• [Action item]
A stretch of the entries below is to be set down exactly, running from the line with "apply (Hlt 2);" through the line with "mc_iteration maze end_position M T st = Continue", both included, and no other line.

• [Records supplied]
(** A cell that is read as a non-wall is passable and off the border. *)
Lemma open_cell_is_interior (p : Position) (o : Obj) :
  inside maze p = true -> maze_at maze p = Some o -> is_wall o = false ->
  passable maze p = true /\
  1 <= px p <= width maze - 2 /\ 1 <= py p <= height maze - 2.
Proof.
  intros Hin Hat Hnw.
  destruct (maze_at_inside p Hin) as [o' [Hat' Hc]].
  rewrite Hat in Hat'. inversion Hat'. subst o'. clear Hat'.
  assert (Hp : passable maze p = true).
  { unfold passable. rewrite Hc, Hnw. reflexivity. }
  split; [exact Hp|].
  destruct (on_border maze p) eqn:Hb.
  - pose proof (border_is_wall p Hin Hb) as Hw.
    unfold wall_at in Hw. rewrite Hc in Hw. congruence.
  - unfold on_border in Hb. rewrite !orb_false_iff, !Z.eqb_neq in Hb.
    apply inside_spec in Hin. lia.
Qed.

Lemma neighbour_inside (p : Position) (d : Direction) :
  1 <= px p <= width maze - 2 -> 1 <= py p <= height maze - 2 ->
  inside maze (advance d p) = true.
Proof.
  intros Hx Hy. apply inside_spec. destruct d; simpl; lia.
Qed.

Lemma within_bounds_inside (p : Position) :
  is_within_bounds maze p = Returned (inside maze p).
Proof.
  pose proof wf_size as [Hw Hh].
  unfold is_within_bounds, inside.
  destruct maze as [|row0 rest] eqn:Em.
  - unfold height, len in Hh. simpl in Hh. lia.
  - rewrite <- Em. rewrite py_index_front.
    + rewrite Em. simpl nth_error. simpl width.
      destruct (0 <=? px p); reflexivity.
    + rewrite Em. unfold len. simpl. lia.
Qed.

End WellFormed.

(** ** The frontier *)

Lemma heappush_perm {E : Type} (cost_of seq_of : E -> Z) (q : list E) (e : E) :
  Permutation (e :: q) (heappush cost_of seq_of q e).
Proof.
  induction q as [|f rest IH]; simpl.
  - apply Permutation_refl.
  - destruct (entry_ltb E cost_of seq_of e f).
    + apply Permutation_refl.
    + eapply perm_trans; [apply perm_swap|]. apply perm_skip. exact IH.
Qed.

Lemma heappush3_perm {E : Type} (cost_of seq_of : E -> Z) (q : list E)
    (a b c : E) :
  Permutation (c :: b :: a :: q)
    (heappush cost_of seq_of
       (heappush cost_of seq_of (heappush cost_of seq_of q a) b) c).
Proof.
  eapply perm_trans; [|apply heappush_perm]. apply perm_skip.
  eapply perm_trans; [|apply heappush_perm]. apply perm_skip.
  apply heappush_perm.
Qed.

Lemma existsb_Position_In (p : Position) (l : list Position) :
  existsb (Position_eqb p) l = true <-> In p l.
Proof.
  rewrite existsb_exists. split.
  - intros [q [Hin Heq]]. apply Position_eqb_eq in Heq. subst. exact Hin.
  - intros Hin. exists p. split; [exact Hin|apply Position_eqb_refl].
Qed.

(** ** The loop bodies follow the case relations *)

Lemma mc_iteration_case (maze : Maze) (end_position : Position) (M T : Z)
    (st : McState) :
  mc_case maze end_position M T st (mc_iteration maze end_position M T st).
Proof.
  unfold mc_iteration.
  destruct (mc_queue st) as [|e rest] eqn:Hq; simpl.
  - apply mc_exhausted. exact Hq.
  - destruct (Position_eqb (s_pos e) end_position) eqn:Hend.
    + apply Position_eqb_eq in Hend. eapply mc_at_end; eauto.
    + apply Position_eqb_neq in Hend.
      destruct (existsb (Position_eqb (s_pos e)) (mc_visited st)) eqn:Hv.
      * apply existsb_Position_In in Hv. eapply mc_stale; eauto.
      * assert (Hnv : ~ In (s_pos e) (mc_visited st)).
        { intros Hin. apply existsb_Position_In in Hin. congruence. }
        destruct (maze_at maze (s_pos e)) as [o|] eqn:Hat.
        -- destruct (is_wall o) eqn:Hw.
           ++ eapply mc_wall; eauto.
           ++ eapply mc_expand; eauto.
        -- eapply mc_out_of_range; eauto.
Qed.

Lemma cb_iteration_case (maze : Maze) (end_position : Position) (M T : Z)
    (st : CbState) :
  cb_case maze end_position M T st (cb_iteration maze end_position M T st).
Proof.
  unfold cb_iteration.
  destruct (cb_queue st) as [|n rest] eqn:Hq; simpl.
  - apply cb_exhausted. exact Hq.
  - destruct (maze_at maze (n_pos n)) as [o|] eqn:Hat;
      [|eapply cb_out_of_range; eauto].
    destruct (is_wall o) eqn:Hw; [eapply cb_wall; eauto|].
    destruct (dict_get (cb_min_cost st) end_position) as [end_cost|] eqn:He;
      [|eapply cb_no_end_cost; eauto].
    destruct (end_cost <? n_cost n) eqn:Hlt.
    { apply Z.ltb_lt in Hlt. eapply cb_beyond_end_cost; eauto. }
    apply Z.ltb_ge in Hlt.
    destruct (dict_get (cb_min_cost st) (n_pos n)) as [c|] eqn:Hp.
    + destruct (c <? n_cost n) eqn:Hc.
      { apply Z.ltb_lt in Hc. eapply cb_beyond_position_cost; eauto. }
      destruct (Position_eqb (n_pos n) end_position) eqn:Hend.
      * apply Position_eqb_eq in Hend. eapply cb_arrive; eauto.
      * apply Position_eqb_neq in Hend. eapply cb_expand; eauto.
    + destruct (Position_eqb (n_pos n) end_position) eqn:Hend.
      * apply Position_eqb_eq in Hend. eapply cb_arrive; eauto.
      * apply Position_eqb_neq in Hend. eapply cb_expand; eauto.
Qed.

(** ** Sequence numbers are never repeated

    This is what lets the frontier be ordered by (cost, sequence number)
    alone: no two entries of a queue agree on both. *)

Lemma seqs_fresh_pop (s : Z) (seqs : list Z) (count : Z) :
  seqs_fresh (s :: seqs) count -> seqs_fresh seqs count.
Proof.
  intros [Hnd Hle]. inversion Hnd. inversion Hle. split; assumption.
Qed.

Lemma seqs_fresh_push3 (seqs l : list Z) (count : Z) :
  seqs_fresh seqs count ->
  Permutation (count + 1 + 1 + 1 :: count + 1 + 1 :: count + 1 :: seqs) l ->
  seqs_fresh l (count + 1 + 1 + 1).
Proof.
  intros [Hnd Hle] Hperm.
  assert (Hlt : forall d, 0 < d -> ~ In (count + d) seqs).
  { intros d Hd Hin. rewrite Forall_forall in Hle.
    specialize (Hle _ Hin). lia. }
  split.
  - eapply Permutation_NoDup; [exact Hperm|].
    constructor.
    { intros [H|[H|H]]; try lia.
      apply (Hlt 3); [lia|]. replace (count + 3) with (count + 1 + 1 + 1) by lia.
      exact H. }
    constructor.
    { intros [H|H]; try lia.
      apply (Hlt 2); [lia|]. replace (count + 2) with (count + 1 + 1) by lia.
      exact H. }
    constructor; [apply (Hlt 1); lia|exact Hnd].
  - eapply Permutation_Forall; [exact Hperm|].
    repeat (constructor; [lia|]).
    eapply Forall_impl; [|exact Hle]. intros x Hx. simpl in Hx. lia.
Qed.

Lemma mc_seqs_fresh_step (maze : Maze) (end_position : Position) (M T : Z)
    (st st' : McState) :
  seqs_fresh (map s_seq (mc_queue st)) (mc_count st) ->
  mc_iteration maze end_position M T st = Continue st' ->
  seqs_fresh (map s_seq (mc_queue st')) (mc_count st').
Proof.
  intros Hf Hit.
  pose proof (mc_iteration_case maze end_position M T st) as Hc.
  rewrite Hit in Hc.
  inversion Hc as [| | e rest Hq | | e rest o Hq | e rest o Hq];
    subst; rewrite Hq in Hf; simpl map in Hf; cbn [mc_queue mc_count].
  - eapply seqs_fresh_pop. exact Hf.
  - eapply seqs_fresh_pop. exact Hf.
  - apply (seqs_fresh_push3 (map s_seq rest));
      [eapply seqs_fresh_pop; exact Hf|].
    exact (Permutation_map s_seq
             (heappush3_perm s_cost s_seq rest
                (mc_child M T e TurnLeft (mc_count st + 1))
                (mc_child M T e Forward (mc_count st + 1 + 1))
                (mc_child M T e TurnRight (mc_count st + 1 + 1 + 1)))).
Qed.

Lemma cb_seqs_fresh_step (maze : Maze) (end_position : Position) (M T : Z)
    (st st' : CbState) :
  seqs_fresh (map n_seq (cb_queue st)) (cb_count st) ->
  cb_iteration maze end_position M T st = Continue st' ->
  seqs_fresh (map n_seq (cb_queue st')) (cb_count st').
Proof.
  intros Hf Hit.
  pose proof (cb_iteration_case maze end_position M T st) as Hc.
  rewrite Hit in Hc.
  inversion Hc as [| | | | | | | n rest o ec Hq]; subst;
    match goal with
    | Hq : cb_queue st = _ :: _ |- _ =>
        rewrite Hq in Hf; simpl map in Hf; cbn [cb_queue cb_count cb_skip]
    end;
    try (eapply seqs_fresh_pop; exact Hf).
  apply (seqs_fresh_push3 (map n_seq rest));
    [eapply seqs_fresh_pop; exact Hf|].
  exact (Permutation_map n_seq
           (heappush3_perm n_cost n_seq rest
              (cb_child M T n TurnLeft (cb_count st + 1))
              (cb_child M T n Forward (cb_count st + 1 + 1))
              (cb_child M T n TurnRight (cb_count st + 1 + 1 + 1)))).
Qed.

• [Written response]
      apply (Hlt 2); [lia|]. replace (count + 2) with (count + 1 + 1) by lia.
      exact H. }
    constructor; [apply (Hlt 1); lia|exact Hnd].
  - eapply Permutation_Forall; [exact Hperm|].
    repeat (constructor; [lia|]).
    eapply Forall_impl; [|exact Hle]. intros x Hx. simpl in Hx. lia.
Qed.

Lemma mc_seqs_fresh_step (maze : Maze) (end_position : Position) (M T : Z)
    (st st' : McState) :
  seqs_fresh (map s_seq (mc_queue st)) (mc_count st) ->
  mc_iteration maze end_position M T st = Continue st' ->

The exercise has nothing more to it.